Combination of vemurafenib, pleconaril, and AG7404 attenuates enterovirus replication in vitro and in vivo.
Erlend Ravlo, Aleksandr Ianevski, Waleria Wolska, Jørn-Ove Schjølberg, María Cámara-Quílez, Ine Emilie Olsen Nordli, Ingrid Bjørnes Sæther, Hilde Lysvand, Valentyn Oksenych, Markus Vähä-Koskela, Sanna Vainionpää, Hanna Seppänen, Teemu Smura, Hanna Vauhkonen, Roni Odai
Abstract
Open AccessEnteroviruses infect multiple human tissues and cause diseases including meningitis, the common cold, myocarditis, pancreatitis, hepatitis, poliomyelitis, sepsis, type 1 diabetes, hand, foot, and mouth disease.
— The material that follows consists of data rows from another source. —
(** [ImageBackingStore::ImageBackingStore(filename, scsi_block_size)].
    What a collaborator returns is reduced to the width of the variable
    that receives it. *)
Definition ImageBackingStore_open (filename : string) (scsi_block_size : Z)
  : M W (store F) :=
  let s := ImageBackingStore_new in
  if strncasecmp filename "RAW:" 4 =? 0 then
    let '(v1, endptr) := strtoul (advance 4 filename) 0 in
    let s := set_bgnsector (u32 v1) s in
    let '(v2, endptr2) := strtoul (next endptr) 0 in
    let s := set_endsector (u32 v2) s in
    if negb (Ascii.eqb (deref endptr) ":") || negb (Ascii.eqb (deref endptr2) zero)
    then ret s
    else if negb (scsi_block_size mod SD_SECTOR_SIZE =? 0)
    then ret s
    else
      let s := set_israw true s in
      let s := set_blockdev (Some SdCard) s in
      n <- query Card_sectorCount sectorCount ;;
      let sectorCount := u32 n in
      if m_endsector s >=? sectorCount
      then ret (set_endsector (u32 (sectorCount - 1)) s)
      else ret s
  else if strncasecmp filename "ROM:" 4 =? 0 then
    '(present, imagesize) <- query Rom_checkPresent romDriveCheckPresent ;;
    let s := set_imagesize (u32 imagesize) s in
    if negb present
    then ret (set_imagesize 0 s)
    else ret (set_isrom true s)
  else
    a <- query (Sd_attrib filename) (attrib filename) ;;
    let s := set_isreadonly_attr (negb (Z.land FS_ATTRIB_READ_ONLY a =? 0)) s in
    f <- (if m_isreadonly_attr s
          then invoke (Sd_open filename O_RDONLY) (open filename O_RDONLY)
          else invoke (Sd_open filename O_RDWR) (open filename O_RDWR)) ;;
    let s := set_fsfile f s in
    sz <- query Fs_size (fun _ => FsFile_size (m_fsfile s)) ;;
    let sectorcount := u32 (u64 sz / SD_SECTOR_SIZE) in
    '(ok, b, e) <-
       query Fs_contiguousRange (FsFile_contiguousRange (m_fsfile s) 0 0) ;;
    let begin := u32 b in
    let end_ := u32 e in
    if ok && (end_ >=? u32 (begin + sectorcount))
          && (scsi_block_size mod SD_SECTOR_SIZE =? 0)
    then
      let s := set_israw true s in
      let s := set_blockdev (Some SdCard) s in
      let s := set_bgnsector begin s in
      sectorcount <-
        (if negb (end_ =? u32 (begin + sectorcount)) then
           let allocsize := u32 (end_ - begin + 1) in
           usealloc <- query (Ini_getbool "SCSI" "UseFATAllocSize")
                         (ini_getbool "SCSI" "UseFATAllocSize" false CONFIGFILE) ;;
           if usealloc then ret allocsize else ret sectorcount
         else ret sectorcount) ;;
      let s := set_endsector (u32 (begin + sectorcount - 1)) s in
      f <- invoke Fs_flush (FsFile_flush (m_fsfile s)) ;;
      ret (set_fsfile f s)
    else ret s.

(** *** Accessors *)

Definition isOpen (s : store F) : M W bool :=
  if m_israw s then ret (bound (m_blockdev s))
  else if m_isrom s then ret (m_romhdr_imagesize s >? 0)
  else query Fs_isOpen (fun _ => FsFile_isOpen (m_fsfile s)).

Definition isWritable (s : store F) : bool :=
  negb (m_isrom s) && negb (m_isreadonly_attr s).

Definition isRom (s : store F) : bool := m_isrom s.

Definition close (s : store F) : M W (bool * store F) :=
  if m_israw s then ret (true, set_blockdev None s)
  else if m_isrom s then ret (true, set_imagesize 0 s)
  else
    '(r, f) <- invoke Fs_close (FsFile_close (m_fsfile s)) ;;
    ret (r, set_fsfile f s).

Definition size (s : store F) : M W Z :=
  if m_israw s && bound (m_blockdev s)
  then ret (u64 (u32 (m_endsector s - m_bgnsector s + 1) * SD_SECTOR_SIZE))
  else if m_isrom s then ret (m_romhdr_imagesize s)
  else query Fs_size (fun _ => u64 (FsFile_size (m_fsfile s))).

(** The result is the returned flag and the two out-parameters, which come
    in as [b0] and [e0]. *)
Definition contiguousRange (s : store F) (b0 e0 : Z) : M W (bool * Z * Z) :=
  if m_israw s && bound (m_blockdev s)
  then ret (true, m_bgnsector s, m_endsector s)
  else if m_isrom s then ret (true, 0, 0)
  else
    '(ok, b, e) <-
       query Fs_contiguousRange (FsFile_contiguousRange (m_fsfile s) b0 e0) ;;
    ret (ok, u32 b, u32 e).

(** *** Positioned I/O *)

Definition seek (s : store F) (pos : Z) : M W (bool * store F) :=
  let sectornum := u32 (pos / SD_SECTOR_SIZE) in
  let s :=
    if m_israw s && negb (u64 (sectornum * SD_SECTOR_SIZE) =? pos)
    then set_israw false s else s in
  if m_israw s then
    let s := set_cursector (u32 (m_bgnsector s + sectornum)) s in
    ret (m_cursector s <=? m_endsector s, s)
  else if m_isrom s then
    let sectornum := u32 (pos / SD_SECTOR_SIZE) in
    assert (u64 (sectornum * SD_SECTOR_SIZE) =? pos) ;;;
    let s := set_cursector sectornum s in
    ret (u32 (m_cursector s * SD_SECTOR_SIZE) <? m_romhdr_imagesize s, s)
  else
    '(r, f) <- invoke (Fs_seek pos) (FsFile_seek (m_fsfile s) pos) ;;
    ret (r, set_fsfile f s).

(** The result is the returned count and what the call left in [buf]. *)
Definition read (s : store F) (count : Z) : M W (Z * list byte * store F) :=
  let sectorcount := u32 (count / SD_SECTOR_SIZE) in
  let s :=
    if m_israw s && negb (u64 (sectorcount * SD_SECTOR_SIZE) =? count)
    then set_israw false s else s in
  if m_israw s && bound (m_blockdev s) then
    '(ok, data) <- invoke (Card_readSectors (m_cursector s) sectorcount)
                     (readSectors (m_cursector s) sectorcount) ;;
    if ok
    then ret (ssize_of_size count, data,
              set_cursector (u32 (m_cursector s + sectorcount)) s)
    else ret (-1, data, s)
  else if m_isrom s then
    let sectorcount := u32 (count / SD_SECTOR_SIZE) in
    assert (u64 (sectorcount * SD_SECTOR_SIZE) =? count) ;;;
    let start := u32 (m_cursector s * SD_SECTOR_SIZE) in
    '(ok, data) <- query (Rom_read start count) (romDriveRead start count) ;;
    if ok
    then ret (ssize_of_size count, data,
              set_cursector (u32 (m_cursector s + sectorcount)) s)
    else ret (-1, data, s)
  else
    '(n, data, f) <- invoke (Fs_read count) (FsFile_read (m_fsfile s) count) ;;
    ret (n, data, set_fsfile f s).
Despite this burden, no antiviral therapy has been approved to date. Progress has been limited by the structural and topical diversity of enteroviruses because many variants are intrinsically insensitive to candidate agents and sensitive strains develop resistance rapidly. Here, we report that the approved anticancer drug vemurafenib inhibited replication of some tested enteroviruses in cell cultures. Passage of echovirus EV1 and coxsackievirus CVB5 for six cycles in cell culture yielded vemurafenib-resistant virus variants harboring mainly missense mutations in the viral 3A and VP1 proteins, underscoring the need for combination therapy. We therefore evaluated cocktails, combining vemurafenib with the VP1 inhibitor pleconaril and the 3C protease inhibitor AG7404. In cell culture, the cocktails suppressed replication of all seven tested enteroviruses. The combination was also effective in human pancreatic, retinal, and brain organoids. In infected mice, the triple regimen reduced viral titers in the pancreas. These findings support multi-stage targeting of the enterovirus life cycle as a promising path toward broadly active therapeutic cocktails.